_Excerpted data:_
Segment Open

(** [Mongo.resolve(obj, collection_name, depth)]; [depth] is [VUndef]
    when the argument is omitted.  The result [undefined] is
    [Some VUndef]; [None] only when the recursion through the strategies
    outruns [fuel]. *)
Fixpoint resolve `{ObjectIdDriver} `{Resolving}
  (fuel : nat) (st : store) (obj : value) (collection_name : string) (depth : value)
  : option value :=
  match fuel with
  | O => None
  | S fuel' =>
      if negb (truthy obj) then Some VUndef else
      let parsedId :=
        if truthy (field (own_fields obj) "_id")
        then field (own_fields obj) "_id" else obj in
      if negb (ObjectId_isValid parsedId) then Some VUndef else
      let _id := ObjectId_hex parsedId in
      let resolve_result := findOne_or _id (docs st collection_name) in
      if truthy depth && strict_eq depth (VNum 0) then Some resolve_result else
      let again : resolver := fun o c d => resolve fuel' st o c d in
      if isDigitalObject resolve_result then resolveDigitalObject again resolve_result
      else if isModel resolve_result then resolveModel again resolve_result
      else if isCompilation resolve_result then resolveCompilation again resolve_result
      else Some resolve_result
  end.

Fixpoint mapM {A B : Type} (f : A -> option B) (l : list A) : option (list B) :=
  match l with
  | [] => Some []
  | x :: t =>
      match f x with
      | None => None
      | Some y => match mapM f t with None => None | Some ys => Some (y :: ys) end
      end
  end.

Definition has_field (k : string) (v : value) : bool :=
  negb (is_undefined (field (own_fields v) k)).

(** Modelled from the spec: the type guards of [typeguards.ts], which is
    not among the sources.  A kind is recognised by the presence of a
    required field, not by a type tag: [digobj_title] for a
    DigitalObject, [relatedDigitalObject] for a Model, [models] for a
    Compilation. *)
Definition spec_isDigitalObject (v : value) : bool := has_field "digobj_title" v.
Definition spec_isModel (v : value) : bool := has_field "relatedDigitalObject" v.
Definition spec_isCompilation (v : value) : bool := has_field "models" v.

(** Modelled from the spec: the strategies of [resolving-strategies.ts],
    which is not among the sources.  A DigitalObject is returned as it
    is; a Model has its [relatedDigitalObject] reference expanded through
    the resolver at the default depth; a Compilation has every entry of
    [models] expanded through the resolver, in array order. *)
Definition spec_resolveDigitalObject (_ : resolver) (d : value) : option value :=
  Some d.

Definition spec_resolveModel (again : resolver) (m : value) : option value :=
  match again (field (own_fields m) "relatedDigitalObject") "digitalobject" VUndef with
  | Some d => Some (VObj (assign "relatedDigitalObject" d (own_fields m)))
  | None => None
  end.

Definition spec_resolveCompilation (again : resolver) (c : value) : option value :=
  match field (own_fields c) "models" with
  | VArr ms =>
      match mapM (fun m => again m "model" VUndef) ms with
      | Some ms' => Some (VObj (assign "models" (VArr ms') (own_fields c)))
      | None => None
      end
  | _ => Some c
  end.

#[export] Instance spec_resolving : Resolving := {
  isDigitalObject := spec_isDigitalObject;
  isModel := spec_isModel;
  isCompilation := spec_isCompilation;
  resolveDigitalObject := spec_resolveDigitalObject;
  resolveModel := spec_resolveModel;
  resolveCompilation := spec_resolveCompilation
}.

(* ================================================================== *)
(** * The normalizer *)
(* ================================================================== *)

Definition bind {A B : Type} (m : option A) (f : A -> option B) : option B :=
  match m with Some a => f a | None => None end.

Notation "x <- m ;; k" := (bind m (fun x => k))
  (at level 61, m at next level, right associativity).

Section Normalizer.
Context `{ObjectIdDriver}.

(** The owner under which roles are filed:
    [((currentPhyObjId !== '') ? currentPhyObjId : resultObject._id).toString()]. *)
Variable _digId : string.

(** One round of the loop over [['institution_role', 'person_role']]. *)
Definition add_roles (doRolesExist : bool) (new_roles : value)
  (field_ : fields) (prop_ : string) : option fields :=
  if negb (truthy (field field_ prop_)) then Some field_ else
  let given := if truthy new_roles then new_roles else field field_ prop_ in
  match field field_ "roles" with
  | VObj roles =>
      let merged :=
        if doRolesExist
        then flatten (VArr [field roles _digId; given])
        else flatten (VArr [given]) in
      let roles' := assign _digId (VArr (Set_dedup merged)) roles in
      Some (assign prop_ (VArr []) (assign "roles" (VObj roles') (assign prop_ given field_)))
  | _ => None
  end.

Segment Closed
Segment Open

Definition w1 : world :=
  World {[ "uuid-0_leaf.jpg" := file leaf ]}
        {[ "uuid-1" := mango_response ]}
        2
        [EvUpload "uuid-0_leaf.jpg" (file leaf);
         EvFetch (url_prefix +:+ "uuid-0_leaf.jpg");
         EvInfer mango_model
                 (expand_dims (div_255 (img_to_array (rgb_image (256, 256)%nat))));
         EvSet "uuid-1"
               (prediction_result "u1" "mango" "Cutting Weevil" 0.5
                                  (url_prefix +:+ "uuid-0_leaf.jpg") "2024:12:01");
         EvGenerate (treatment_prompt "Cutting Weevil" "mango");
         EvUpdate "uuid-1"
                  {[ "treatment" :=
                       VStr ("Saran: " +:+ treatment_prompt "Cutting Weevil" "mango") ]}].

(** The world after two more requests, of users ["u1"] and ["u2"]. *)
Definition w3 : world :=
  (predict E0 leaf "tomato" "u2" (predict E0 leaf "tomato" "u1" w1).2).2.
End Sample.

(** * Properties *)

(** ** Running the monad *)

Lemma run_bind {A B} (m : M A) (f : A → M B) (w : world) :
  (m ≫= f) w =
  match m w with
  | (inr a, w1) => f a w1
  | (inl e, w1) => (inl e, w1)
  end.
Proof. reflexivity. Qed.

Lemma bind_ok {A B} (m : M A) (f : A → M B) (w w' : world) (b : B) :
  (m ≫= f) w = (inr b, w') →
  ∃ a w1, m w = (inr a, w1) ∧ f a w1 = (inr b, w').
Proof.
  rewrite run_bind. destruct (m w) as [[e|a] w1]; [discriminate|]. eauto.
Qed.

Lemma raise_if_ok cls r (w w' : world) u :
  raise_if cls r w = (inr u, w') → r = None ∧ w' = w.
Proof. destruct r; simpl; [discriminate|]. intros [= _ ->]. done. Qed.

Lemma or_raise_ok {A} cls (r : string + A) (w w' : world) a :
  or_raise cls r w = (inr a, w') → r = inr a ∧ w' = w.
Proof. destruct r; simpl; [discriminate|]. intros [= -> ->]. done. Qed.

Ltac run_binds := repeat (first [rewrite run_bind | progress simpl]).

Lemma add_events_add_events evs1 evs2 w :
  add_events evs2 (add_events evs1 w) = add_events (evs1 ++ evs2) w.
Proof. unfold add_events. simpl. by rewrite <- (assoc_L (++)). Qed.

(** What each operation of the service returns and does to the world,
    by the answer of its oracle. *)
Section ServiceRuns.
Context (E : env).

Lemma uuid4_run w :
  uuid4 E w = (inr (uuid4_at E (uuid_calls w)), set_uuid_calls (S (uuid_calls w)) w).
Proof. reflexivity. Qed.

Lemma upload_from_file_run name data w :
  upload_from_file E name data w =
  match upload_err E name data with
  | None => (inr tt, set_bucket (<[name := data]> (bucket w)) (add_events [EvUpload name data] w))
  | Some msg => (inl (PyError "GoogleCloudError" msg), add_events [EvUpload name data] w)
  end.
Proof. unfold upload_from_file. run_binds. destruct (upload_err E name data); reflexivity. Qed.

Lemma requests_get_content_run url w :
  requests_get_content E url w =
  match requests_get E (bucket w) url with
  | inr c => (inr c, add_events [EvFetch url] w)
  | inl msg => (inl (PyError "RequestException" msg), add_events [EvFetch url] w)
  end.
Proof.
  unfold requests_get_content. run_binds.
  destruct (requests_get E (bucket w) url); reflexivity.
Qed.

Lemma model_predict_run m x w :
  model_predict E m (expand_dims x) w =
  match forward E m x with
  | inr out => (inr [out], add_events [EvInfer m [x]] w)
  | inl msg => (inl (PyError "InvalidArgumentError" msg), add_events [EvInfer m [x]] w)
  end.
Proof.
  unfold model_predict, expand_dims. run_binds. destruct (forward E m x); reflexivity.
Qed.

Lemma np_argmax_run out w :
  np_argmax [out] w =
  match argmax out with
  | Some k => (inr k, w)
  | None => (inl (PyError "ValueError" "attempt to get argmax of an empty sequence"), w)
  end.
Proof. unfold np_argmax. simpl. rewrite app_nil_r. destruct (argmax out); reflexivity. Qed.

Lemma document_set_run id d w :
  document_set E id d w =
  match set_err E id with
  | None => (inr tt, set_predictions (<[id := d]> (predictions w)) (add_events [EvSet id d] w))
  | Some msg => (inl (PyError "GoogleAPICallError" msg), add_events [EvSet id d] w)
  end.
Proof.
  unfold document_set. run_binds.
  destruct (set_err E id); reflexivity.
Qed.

Segment Closed

_Work item:_ Please copy, exactly as written, every line in the listing above from the line with "(** [Mongo.resolve(obj, collection_name, depth)];" up to and including the line with "else if isModel".

_Result of the exercise:_
(** [Mongo.resolve(obj, collection_name, depth)]; [depth] is [VUndef]
    when the argument is omitted.  The result [undefined] is
    [Some VUndef]; [None] only when the recursion through the strategies
    outruns [fuel]. *)
Fixpoint resolve `{ObjectIdDriver} `{Resolving}
  (fuel : nat) (st : store) (obj : value) (collection_name : string) (depth : value)
  : option value :=
  match fuel with
  | O => None
  | S fuel' =>
      if negb (truthy obj) then Some VUndef else
      let parsedId :=
        if truthy (field (own_fields obj) "_id")
        then field (own_fields obj) "_id" else obj in
      if negb (ObjectId_isValid parsedId) then Some VUndef else
      let _id := ObjectId_hex parsedId in
      let resolve_result := findOne_or _id (docs st collection_name) in
      if truthy depth && strict_eq depth (VNum 0) then Some resolve_result else
      let again : resolver := fun o c d => resolve fuel' st o c d in
      if isDigitalObject resolve_result then resolveDigitalObject again resolve_result
      else if isModel resolve_result then resolveModel again resolve_result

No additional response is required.